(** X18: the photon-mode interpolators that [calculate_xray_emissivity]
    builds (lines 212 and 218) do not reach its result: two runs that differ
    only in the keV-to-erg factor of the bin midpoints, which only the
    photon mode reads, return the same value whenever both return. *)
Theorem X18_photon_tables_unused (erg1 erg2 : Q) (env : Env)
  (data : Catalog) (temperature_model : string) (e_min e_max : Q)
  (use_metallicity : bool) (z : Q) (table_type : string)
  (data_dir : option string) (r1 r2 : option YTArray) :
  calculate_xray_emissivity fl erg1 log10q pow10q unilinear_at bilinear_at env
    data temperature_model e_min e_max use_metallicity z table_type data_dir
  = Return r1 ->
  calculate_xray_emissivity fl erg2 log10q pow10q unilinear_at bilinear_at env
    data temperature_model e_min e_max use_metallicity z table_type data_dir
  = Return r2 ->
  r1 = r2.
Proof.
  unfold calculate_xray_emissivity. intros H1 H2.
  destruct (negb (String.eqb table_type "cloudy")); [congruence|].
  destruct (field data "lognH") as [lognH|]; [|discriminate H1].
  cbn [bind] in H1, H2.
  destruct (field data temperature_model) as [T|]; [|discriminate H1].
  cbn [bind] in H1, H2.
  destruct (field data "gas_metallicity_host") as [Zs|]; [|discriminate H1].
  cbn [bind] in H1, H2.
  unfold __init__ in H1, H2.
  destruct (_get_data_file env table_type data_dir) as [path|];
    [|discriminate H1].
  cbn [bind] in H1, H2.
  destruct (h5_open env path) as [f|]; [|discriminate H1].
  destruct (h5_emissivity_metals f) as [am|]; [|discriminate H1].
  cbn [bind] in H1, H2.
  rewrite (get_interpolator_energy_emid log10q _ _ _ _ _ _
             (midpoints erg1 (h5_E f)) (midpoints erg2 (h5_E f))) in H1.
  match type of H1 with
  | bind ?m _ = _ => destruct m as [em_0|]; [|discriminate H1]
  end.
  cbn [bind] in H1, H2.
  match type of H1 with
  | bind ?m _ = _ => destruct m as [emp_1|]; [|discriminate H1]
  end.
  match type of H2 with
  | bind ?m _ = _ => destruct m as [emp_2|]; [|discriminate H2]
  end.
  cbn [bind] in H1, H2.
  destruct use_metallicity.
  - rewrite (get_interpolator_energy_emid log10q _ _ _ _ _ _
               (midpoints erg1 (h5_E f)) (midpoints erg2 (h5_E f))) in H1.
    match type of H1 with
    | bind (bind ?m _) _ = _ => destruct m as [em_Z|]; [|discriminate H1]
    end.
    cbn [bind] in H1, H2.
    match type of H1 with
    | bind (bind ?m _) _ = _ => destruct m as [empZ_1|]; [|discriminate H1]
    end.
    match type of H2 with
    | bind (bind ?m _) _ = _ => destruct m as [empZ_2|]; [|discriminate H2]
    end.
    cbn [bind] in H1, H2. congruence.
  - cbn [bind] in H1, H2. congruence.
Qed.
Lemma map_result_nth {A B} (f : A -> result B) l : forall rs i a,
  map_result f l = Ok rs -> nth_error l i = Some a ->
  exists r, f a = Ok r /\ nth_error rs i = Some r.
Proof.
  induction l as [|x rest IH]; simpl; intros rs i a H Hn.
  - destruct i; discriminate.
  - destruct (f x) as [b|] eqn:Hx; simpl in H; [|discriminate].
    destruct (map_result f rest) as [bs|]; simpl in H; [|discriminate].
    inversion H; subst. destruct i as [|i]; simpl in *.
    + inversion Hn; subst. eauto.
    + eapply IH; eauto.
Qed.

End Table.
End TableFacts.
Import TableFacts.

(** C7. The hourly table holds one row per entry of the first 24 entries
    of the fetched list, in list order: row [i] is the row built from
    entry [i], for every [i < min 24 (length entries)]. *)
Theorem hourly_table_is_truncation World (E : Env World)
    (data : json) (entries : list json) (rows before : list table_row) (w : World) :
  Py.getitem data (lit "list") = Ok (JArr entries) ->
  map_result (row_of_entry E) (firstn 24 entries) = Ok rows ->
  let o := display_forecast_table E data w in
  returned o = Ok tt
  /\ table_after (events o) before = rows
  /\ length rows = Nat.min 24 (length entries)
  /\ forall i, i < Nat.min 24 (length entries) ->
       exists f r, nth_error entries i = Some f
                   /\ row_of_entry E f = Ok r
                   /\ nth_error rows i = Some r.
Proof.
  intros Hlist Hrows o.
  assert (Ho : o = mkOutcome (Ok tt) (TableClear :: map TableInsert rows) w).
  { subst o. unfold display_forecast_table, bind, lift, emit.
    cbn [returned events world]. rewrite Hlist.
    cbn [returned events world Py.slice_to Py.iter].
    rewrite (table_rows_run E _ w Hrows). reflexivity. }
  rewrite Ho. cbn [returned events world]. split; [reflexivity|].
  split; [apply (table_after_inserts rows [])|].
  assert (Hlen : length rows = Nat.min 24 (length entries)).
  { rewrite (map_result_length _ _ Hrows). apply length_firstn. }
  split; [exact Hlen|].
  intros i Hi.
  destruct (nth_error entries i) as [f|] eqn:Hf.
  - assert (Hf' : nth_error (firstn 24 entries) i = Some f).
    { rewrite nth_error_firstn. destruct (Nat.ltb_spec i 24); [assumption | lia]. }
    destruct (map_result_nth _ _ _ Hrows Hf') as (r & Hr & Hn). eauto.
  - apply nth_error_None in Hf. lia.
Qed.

= = = =

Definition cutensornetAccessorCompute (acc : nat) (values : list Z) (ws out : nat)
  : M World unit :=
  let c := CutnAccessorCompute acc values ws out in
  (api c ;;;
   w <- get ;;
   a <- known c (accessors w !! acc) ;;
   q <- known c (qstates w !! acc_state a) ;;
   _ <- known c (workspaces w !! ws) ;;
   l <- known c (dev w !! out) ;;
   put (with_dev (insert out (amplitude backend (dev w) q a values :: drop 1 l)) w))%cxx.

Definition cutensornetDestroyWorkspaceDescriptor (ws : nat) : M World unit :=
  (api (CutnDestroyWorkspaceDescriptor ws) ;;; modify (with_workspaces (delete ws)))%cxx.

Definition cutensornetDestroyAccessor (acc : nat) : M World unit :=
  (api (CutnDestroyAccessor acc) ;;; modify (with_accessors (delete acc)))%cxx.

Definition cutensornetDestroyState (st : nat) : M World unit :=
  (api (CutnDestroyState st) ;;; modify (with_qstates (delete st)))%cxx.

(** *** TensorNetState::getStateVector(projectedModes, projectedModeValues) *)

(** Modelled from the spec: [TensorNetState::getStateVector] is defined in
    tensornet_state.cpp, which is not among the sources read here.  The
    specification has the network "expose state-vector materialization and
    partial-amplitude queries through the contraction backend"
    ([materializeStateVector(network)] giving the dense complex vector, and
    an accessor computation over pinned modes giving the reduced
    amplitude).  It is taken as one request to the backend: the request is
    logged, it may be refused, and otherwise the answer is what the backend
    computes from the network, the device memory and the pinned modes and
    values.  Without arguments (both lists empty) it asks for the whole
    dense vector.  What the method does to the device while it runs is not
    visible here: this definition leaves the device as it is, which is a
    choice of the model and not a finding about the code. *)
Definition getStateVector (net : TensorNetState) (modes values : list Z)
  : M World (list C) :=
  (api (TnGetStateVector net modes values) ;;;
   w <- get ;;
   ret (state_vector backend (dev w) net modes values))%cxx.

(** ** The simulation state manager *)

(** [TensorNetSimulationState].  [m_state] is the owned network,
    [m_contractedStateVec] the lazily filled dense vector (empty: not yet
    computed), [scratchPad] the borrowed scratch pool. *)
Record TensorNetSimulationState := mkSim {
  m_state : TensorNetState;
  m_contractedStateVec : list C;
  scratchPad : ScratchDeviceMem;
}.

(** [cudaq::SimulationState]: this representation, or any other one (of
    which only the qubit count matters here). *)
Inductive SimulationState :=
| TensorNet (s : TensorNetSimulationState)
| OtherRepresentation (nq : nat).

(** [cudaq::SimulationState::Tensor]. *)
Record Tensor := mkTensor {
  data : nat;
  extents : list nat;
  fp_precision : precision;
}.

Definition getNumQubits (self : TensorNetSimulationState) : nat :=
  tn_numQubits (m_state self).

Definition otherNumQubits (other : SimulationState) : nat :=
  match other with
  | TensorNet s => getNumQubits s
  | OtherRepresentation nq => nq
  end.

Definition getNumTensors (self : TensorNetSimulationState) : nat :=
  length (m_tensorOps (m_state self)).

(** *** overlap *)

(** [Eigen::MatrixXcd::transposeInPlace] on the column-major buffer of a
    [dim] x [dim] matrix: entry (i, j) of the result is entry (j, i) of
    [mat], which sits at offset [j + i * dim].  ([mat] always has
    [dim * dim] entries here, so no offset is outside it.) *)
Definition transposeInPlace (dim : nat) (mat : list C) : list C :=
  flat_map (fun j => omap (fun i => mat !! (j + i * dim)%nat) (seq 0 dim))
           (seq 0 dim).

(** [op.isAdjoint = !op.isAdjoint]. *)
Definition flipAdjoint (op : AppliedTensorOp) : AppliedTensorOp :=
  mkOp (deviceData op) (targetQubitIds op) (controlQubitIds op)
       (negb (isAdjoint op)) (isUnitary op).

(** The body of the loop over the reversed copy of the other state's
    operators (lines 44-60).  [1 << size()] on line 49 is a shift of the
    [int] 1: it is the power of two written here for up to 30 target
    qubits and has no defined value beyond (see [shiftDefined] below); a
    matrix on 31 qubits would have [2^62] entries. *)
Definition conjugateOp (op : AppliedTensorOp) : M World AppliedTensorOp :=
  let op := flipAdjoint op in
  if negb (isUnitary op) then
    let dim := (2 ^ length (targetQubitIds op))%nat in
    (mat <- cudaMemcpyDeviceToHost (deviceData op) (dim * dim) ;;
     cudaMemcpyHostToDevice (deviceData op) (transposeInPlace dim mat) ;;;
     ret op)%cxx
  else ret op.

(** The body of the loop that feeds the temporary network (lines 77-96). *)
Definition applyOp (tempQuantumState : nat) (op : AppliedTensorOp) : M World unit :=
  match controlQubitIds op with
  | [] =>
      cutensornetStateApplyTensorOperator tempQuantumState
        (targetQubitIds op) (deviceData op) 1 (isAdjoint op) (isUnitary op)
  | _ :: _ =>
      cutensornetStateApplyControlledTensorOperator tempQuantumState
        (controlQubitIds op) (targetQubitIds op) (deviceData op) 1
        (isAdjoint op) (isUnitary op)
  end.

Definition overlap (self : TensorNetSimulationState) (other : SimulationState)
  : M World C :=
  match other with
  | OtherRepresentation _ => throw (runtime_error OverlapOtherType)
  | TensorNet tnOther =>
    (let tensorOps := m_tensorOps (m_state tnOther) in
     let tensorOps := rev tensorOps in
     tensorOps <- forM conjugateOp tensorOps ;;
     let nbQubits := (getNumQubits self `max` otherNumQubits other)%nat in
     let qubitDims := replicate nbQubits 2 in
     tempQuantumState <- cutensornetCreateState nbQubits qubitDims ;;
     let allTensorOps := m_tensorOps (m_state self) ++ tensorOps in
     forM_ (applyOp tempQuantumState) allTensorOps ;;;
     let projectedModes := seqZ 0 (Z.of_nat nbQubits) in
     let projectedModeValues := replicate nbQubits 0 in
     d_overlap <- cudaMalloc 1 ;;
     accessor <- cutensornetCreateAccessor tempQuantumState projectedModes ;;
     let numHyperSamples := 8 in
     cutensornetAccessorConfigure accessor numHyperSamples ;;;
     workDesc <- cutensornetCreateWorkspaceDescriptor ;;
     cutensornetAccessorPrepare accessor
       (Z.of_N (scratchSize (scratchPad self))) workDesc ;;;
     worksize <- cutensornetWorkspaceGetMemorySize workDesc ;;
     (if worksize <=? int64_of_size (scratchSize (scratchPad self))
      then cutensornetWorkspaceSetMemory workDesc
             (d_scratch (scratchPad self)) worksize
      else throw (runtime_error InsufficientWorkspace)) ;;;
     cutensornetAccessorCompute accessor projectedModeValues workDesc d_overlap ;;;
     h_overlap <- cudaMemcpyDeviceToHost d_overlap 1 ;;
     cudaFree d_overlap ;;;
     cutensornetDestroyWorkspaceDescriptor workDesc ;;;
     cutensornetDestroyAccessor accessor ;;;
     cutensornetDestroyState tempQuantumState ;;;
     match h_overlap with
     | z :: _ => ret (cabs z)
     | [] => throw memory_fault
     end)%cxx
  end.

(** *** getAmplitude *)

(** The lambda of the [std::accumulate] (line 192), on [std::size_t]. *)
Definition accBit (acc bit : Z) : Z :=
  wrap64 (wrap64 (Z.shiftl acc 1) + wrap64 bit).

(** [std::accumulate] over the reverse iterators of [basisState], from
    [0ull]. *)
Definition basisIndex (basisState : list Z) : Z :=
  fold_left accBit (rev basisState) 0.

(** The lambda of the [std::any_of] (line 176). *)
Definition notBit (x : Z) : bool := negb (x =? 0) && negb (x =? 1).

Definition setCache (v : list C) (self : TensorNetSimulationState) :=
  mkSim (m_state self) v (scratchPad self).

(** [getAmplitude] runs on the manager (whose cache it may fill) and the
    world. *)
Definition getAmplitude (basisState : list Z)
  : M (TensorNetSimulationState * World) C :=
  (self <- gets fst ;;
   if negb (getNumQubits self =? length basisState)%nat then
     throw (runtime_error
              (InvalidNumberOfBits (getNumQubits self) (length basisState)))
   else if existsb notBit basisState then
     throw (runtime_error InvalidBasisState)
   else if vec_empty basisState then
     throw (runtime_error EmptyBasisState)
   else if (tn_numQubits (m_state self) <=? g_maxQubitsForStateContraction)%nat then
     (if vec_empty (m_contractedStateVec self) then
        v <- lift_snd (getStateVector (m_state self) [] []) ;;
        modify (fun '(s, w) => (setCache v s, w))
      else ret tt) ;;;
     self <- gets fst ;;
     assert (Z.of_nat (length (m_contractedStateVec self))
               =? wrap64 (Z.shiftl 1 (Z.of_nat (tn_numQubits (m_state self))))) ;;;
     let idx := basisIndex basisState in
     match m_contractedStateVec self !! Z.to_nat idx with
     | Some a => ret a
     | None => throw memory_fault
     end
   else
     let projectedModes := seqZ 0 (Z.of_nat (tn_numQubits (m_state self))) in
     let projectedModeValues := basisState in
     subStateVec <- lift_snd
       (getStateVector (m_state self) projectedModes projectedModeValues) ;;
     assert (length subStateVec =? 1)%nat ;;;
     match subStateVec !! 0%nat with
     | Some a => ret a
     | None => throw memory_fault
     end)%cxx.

= = = =

## Task brief
Your answer should be a single number: how many lines of the material contain the word "delete".

## Finished exercise
3